Recorded data
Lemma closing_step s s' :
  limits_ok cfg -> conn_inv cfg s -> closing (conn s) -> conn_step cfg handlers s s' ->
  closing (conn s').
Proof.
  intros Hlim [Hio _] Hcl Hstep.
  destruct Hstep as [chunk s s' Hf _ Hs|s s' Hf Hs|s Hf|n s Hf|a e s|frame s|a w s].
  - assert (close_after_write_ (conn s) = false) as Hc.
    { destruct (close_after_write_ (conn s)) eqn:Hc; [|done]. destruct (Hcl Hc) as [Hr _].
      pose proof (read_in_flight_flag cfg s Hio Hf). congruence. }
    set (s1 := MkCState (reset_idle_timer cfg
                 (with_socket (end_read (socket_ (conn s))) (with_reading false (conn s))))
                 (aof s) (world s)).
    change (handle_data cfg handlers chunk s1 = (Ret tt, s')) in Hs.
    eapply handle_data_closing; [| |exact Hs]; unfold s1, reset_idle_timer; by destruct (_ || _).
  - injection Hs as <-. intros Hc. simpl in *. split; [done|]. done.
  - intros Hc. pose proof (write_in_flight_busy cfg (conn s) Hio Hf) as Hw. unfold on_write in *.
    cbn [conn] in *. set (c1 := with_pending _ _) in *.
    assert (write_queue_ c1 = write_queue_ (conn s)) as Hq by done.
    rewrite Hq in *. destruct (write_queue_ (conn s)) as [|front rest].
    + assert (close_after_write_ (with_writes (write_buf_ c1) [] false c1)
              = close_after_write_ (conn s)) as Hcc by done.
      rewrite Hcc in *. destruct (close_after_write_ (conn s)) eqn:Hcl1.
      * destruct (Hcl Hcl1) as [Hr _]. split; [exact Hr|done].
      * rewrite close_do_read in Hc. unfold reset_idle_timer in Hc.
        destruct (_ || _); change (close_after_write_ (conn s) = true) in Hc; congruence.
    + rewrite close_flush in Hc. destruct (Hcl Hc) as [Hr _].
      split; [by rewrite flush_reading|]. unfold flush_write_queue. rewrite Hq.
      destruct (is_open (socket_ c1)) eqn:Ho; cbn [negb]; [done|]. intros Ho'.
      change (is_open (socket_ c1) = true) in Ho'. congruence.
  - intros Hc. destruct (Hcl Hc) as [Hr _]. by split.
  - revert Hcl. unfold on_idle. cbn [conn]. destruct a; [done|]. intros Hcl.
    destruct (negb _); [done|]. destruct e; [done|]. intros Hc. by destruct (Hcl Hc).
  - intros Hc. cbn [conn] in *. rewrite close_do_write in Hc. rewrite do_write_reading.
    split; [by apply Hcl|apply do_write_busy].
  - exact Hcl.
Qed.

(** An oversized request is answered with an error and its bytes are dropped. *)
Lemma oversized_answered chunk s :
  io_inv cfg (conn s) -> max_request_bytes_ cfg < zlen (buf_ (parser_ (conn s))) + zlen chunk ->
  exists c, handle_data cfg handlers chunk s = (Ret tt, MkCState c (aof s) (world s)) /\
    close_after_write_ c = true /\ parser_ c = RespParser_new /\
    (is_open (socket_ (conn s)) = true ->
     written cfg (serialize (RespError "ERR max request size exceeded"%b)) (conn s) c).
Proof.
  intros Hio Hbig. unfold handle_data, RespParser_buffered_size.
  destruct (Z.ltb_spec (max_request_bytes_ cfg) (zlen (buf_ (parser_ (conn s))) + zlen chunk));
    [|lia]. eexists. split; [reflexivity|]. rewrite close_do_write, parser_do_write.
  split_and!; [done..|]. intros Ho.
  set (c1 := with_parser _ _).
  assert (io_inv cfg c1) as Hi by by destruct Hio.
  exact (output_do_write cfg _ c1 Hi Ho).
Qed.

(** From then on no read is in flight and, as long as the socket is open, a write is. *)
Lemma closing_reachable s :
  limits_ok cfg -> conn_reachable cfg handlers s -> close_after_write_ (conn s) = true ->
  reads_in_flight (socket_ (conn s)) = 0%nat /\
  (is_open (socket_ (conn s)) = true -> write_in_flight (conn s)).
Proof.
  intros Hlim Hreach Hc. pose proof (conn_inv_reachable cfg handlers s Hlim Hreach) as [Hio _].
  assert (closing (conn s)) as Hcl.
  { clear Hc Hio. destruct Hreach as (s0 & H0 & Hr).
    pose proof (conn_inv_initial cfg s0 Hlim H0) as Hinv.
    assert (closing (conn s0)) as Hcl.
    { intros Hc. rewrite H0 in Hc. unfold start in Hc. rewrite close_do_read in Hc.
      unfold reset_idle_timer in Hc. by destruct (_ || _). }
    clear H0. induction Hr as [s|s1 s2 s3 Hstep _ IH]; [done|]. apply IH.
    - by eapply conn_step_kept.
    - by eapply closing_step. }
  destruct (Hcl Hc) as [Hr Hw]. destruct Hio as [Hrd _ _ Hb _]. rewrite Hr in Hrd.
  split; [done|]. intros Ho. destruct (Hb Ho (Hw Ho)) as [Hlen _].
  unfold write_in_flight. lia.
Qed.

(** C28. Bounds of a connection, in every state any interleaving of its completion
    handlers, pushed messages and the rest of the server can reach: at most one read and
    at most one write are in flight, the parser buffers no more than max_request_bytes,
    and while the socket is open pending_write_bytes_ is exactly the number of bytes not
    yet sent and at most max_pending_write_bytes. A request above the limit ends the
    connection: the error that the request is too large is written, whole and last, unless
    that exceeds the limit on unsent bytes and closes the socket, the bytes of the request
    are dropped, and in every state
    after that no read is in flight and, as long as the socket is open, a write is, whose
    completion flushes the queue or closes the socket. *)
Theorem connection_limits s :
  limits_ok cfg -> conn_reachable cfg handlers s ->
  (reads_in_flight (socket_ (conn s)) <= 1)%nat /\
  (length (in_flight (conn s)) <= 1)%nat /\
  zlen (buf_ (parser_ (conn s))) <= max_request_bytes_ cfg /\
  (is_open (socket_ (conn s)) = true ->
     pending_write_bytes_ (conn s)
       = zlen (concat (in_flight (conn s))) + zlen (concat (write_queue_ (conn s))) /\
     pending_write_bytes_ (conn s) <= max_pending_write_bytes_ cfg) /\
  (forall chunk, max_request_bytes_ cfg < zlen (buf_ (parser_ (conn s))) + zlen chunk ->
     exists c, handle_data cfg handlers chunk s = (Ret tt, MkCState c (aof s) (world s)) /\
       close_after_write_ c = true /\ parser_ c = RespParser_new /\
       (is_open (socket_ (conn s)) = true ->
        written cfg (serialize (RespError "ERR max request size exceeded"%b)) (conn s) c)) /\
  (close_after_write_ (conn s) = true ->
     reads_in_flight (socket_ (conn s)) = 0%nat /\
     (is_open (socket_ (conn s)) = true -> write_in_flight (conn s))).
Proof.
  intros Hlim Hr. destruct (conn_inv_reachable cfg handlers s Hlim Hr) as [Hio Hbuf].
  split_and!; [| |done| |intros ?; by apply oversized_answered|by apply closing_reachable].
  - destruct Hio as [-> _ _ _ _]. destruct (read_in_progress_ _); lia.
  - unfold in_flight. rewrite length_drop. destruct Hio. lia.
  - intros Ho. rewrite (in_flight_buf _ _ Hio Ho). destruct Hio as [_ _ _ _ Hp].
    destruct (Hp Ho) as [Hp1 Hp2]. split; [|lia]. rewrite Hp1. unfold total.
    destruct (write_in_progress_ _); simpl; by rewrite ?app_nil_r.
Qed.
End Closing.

* * *

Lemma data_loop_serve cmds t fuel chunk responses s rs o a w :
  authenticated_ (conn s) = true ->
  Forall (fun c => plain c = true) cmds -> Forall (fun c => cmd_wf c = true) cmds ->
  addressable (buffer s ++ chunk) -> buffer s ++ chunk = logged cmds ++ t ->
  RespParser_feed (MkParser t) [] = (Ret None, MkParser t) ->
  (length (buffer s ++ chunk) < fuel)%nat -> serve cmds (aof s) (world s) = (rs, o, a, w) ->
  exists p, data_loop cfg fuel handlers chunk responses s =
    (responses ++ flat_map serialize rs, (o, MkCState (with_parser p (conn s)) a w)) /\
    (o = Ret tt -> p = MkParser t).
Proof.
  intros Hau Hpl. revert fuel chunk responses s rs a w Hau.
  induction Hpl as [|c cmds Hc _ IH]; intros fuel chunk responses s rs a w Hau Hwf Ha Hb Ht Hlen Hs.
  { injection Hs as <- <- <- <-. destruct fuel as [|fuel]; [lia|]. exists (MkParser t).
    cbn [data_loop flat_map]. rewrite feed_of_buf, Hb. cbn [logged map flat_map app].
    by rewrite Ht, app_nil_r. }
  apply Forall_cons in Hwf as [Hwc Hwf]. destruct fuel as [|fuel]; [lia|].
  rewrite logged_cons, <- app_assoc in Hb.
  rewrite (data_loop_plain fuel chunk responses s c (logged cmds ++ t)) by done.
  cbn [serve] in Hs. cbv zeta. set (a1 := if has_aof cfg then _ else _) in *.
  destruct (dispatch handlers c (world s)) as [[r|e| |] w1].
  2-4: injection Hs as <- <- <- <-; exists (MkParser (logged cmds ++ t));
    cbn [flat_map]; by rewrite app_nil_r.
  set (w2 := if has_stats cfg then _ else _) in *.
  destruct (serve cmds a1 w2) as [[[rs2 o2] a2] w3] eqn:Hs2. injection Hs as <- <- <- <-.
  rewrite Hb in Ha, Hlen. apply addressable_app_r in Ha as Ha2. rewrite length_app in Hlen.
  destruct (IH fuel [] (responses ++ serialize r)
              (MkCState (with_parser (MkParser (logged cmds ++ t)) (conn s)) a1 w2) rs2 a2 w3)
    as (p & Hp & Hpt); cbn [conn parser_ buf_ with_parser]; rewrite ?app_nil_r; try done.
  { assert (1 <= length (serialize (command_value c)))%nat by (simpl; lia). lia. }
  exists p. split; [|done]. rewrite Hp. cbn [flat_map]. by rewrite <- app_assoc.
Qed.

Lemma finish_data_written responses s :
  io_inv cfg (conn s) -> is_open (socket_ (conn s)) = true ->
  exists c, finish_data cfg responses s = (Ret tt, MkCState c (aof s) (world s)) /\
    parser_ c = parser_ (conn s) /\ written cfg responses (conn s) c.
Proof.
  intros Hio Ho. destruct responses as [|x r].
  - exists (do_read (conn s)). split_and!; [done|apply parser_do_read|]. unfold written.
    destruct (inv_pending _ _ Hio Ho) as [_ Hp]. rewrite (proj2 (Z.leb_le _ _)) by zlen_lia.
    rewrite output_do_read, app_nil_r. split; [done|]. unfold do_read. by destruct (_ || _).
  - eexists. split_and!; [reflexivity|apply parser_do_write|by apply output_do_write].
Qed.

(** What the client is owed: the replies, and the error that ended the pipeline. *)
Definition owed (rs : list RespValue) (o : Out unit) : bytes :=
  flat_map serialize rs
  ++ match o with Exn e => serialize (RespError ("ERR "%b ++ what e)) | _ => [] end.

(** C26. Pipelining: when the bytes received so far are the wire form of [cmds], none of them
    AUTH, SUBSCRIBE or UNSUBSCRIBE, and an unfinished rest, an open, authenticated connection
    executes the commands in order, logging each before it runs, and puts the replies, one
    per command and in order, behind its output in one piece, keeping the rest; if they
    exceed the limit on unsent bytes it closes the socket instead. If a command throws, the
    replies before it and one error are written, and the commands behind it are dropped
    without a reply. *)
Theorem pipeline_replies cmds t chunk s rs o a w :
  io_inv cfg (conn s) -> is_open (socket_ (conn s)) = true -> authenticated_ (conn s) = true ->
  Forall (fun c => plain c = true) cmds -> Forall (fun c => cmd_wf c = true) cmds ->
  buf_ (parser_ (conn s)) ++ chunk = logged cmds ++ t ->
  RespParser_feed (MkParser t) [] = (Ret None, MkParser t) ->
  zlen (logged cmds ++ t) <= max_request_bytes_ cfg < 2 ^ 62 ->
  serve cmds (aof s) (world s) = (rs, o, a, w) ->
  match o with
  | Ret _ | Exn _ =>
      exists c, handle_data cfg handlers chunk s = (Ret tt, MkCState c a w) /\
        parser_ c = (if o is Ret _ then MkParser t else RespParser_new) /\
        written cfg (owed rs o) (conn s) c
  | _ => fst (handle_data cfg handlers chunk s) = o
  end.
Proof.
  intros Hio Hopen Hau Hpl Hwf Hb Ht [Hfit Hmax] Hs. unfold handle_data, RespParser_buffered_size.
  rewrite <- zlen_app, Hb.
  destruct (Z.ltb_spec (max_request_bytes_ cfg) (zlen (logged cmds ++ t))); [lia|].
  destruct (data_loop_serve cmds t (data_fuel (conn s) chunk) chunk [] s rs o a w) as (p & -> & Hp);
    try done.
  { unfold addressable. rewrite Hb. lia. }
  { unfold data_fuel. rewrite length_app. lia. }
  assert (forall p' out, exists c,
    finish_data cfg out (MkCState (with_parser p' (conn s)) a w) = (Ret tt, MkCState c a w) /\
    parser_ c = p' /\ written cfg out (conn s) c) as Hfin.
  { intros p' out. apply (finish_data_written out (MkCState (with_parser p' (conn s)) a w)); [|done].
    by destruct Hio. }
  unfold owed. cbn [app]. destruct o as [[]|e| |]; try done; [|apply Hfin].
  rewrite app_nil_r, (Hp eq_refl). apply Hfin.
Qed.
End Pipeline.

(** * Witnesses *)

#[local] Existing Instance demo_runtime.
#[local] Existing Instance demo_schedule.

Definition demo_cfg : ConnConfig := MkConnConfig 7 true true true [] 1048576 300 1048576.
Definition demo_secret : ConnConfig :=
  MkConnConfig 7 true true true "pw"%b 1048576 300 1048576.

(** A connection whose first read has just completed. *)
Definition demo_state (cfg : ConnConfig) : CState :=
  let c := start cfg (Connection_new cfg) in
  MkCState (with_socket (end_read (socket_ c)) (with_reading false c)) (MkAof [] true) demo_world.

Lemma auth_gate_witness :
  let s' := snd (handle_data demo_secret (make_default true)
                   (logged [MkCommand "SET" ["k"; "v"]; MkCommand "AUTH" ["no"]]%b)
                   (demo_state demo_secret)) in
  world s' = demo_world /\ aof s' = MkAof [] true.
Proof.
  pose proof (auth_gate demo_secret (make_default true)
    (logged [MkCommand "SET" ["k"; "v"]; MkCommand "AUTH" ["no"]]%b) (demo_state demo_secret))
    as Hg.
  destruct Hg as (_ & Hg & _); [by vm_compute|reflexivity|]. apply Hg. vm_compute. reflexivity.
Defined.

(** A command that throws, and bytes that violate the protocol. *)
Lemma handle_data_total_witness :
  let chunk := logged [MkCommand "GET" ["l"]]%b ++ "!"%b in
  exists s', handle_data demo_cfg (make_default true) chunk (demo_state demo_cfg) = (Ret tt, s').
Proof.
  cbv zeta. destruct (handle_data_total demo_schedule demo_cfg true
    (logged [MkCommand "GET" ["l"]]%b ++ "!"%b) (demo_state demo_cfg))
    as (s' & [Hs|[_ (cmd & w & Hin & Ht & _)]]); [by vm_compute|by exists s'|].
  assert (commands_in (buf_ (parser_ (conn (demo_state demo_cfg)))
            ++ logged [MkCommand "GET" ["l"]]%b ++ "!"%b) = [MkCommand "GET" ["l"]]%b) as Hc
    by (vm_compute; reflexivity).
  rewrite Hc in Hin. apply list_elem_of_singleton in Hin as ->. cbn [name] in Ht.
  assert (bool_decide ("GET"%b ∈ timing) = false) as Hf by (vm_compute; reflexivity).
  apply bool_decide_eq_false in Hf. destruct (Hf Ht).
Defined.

* * *

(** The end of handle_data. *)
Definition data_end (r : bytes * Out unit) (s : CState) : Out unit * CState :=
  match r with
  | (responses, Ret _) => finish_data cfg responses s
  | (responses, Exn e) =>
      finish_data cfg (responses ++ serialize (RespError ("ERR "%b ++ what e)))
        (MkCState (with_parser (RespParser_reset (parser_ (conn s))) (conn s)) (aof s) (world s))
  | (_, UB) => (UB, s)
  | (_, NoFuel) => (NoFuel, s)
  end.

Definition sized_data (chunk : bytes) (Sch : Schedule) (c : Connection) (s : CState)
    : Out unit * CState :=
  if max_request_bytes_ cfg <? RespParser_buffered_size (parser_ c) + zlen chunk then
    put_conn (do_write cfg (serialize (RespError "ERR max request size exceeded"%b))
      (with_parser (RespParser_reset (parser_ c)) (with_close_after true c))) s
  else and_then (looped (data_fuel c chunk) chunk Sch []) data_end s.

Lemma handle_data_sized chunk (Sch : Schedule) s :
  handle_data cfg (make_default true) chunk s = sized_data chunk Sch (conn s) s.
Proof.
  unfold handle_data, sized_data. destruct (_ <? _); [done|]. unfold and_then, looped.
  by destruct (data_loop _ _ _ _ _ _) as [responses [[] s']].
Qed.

Goal of the exercise
Using the records above, report how many lines include "dropped", with no words around the number.

Solved problem
3